Thematically, Bel Canto is "similar to my other works in that people are thrown together by circumstance," Patchett told David Podgurski in a Milwaukee Journal Sentinel interview. "But I wanted to write a truly omniscient third-person narrative, a 'Russian' novel." The author continued: "I wanted all of the drama as I saw it unfold on television--it seemed so operatic--and to have all that and yet keep it within a narrative that wasn't a potboiler."

Bel Canto received positive notices from many reviewers, among them Laura Miller, writing for "With this scenario, you'd expect [Bel Canto] to be populated by the kind of romantic figures found in books and movies like Chocolat, cartoonish outlines that invite the reader to stop inside and fancy herself the embodiment of, say, Joyous Sensuality or the Human Spirit. Instead, the characters Patchett has created are just that, characters; they're not empty enough to 'identify' with." Guardian contributor Alex Clark applauded Patchett's range. "With bravura confidence and inventiveness she varies her pace to encompass both lightning flashes of brutality and terror and long stretches of incarcerated ennui," he wrote. "The novel's sensibilities extend from the sly wit of observational humor to subtle, mournful insights into the nature of yearning and desire."

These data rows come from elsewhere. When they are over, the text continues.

Lemma run_invariant_line (h : handle) (base_uri name suffix : string)
    (st : state) :
  run_invariant st
    (set_files
       (fun fs =>
          <[h := (default [] (fs !! h)
                  ++ [format_line base_uri name suffix])%list]> fs) st).
Proof.
  split; [done|]. split; [done|]. split; [apply grows_insert_app|].
  intros h' Hh' lines. simpl.
  destruct (decide (h' = h)) as [->|Hne].
  - rewrite lookup_insert_eq. intros [= <-].
    apply Forall_app. split.
    + destruct (files st !! h) as [lines0|] eqn:Hlines0; simpl; [|done].
      by apply Hh'.
    + apply Forall_singleton, format_line_nonempty.
  - rewrite lookup_insert_ne by done. apply Hh'.
Qed.

Lemma process_run_invariant (p : processor)
    (strip_author_pattern_match : string -> option string) (cfg : config)
    (taxon_tsv vernacular_name_tsv : list (list string)) :
  leads run_invariant
    (process (read_taxon_tsv_of p strip_author_pattern_match cfg)
       (read_vernacular_names_tsv_of p cfg) taxon_tsv vernacular_name_tsv).
Proof.
  unfold process. apply (leads_bind run_invariant).
  - apply (leads_taxon_tsv run_invariant);
      try (intros; split; [done|]; split; [done|];
           split; [apply grows_refl | done]).
    intros. apply run_invariant_line.
  - intros _. apply (leads_vernacular_tsv run_invariant);
      try (intros; split; [done|]; split; [done|];
           split; [apply grows_refl | done]).
    intros. apply run_invariant_line.
Qed.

What was it about the real-life crisis that inspired Patchett's interest in a fictional retelling? In an essay on the BookPage Web site, she recalled her absorption in the unfolding events of 1996: "Very few disasters happen in slow motion: plane crashes, school shootings, earthquakes--by the time we hear about them, they're usually over. But the story in Lima stretched on, one month, two, three." During that time, she added, "I couldn't stop thinking about these people. There is no such thing as a good kidnapping, but I heard the hostages played chess with their captors. I heard they played soccer. There were rumors of large pizza orders." To Patchett, the story had "all elements I was interested in: the construction of family, the displacement from home, a life that was at once dangerous and completely benign."

Following the death in 2002 of Lucy Grealy, Patchett's longtime friend and author of Autobiography of a Face, Patchett wrote the memoir Truth and Beauty: A Friendship. In an interview with Publishers Weekly contributor Elizabeth Millard, the author explained: "I give talks about my belief in fiction and the importance of the imagination, and I always say that one thing about my novels is that ... I'm not a character in my books and I like that." Shortly after the death of her emotionally troubled friend, however, in an attempt to deal with her grief, Patchett wrote a piece for New York magazine and found herself wanting to write more; Truth and Beauty was the result. "When I look back now," she told Millard, "I think it really was a way to sit shiva for a year, to stay on her grave and be unwilling to get up and go on with my life." The author continued, noting that "going over the good times we had together, because things ended on a very bad note, I think it really gave me all the time I needed to feel terrible and to celebrate her. I feel it would be melodramatic to say the book saved my life, but it certainly put me in a better place."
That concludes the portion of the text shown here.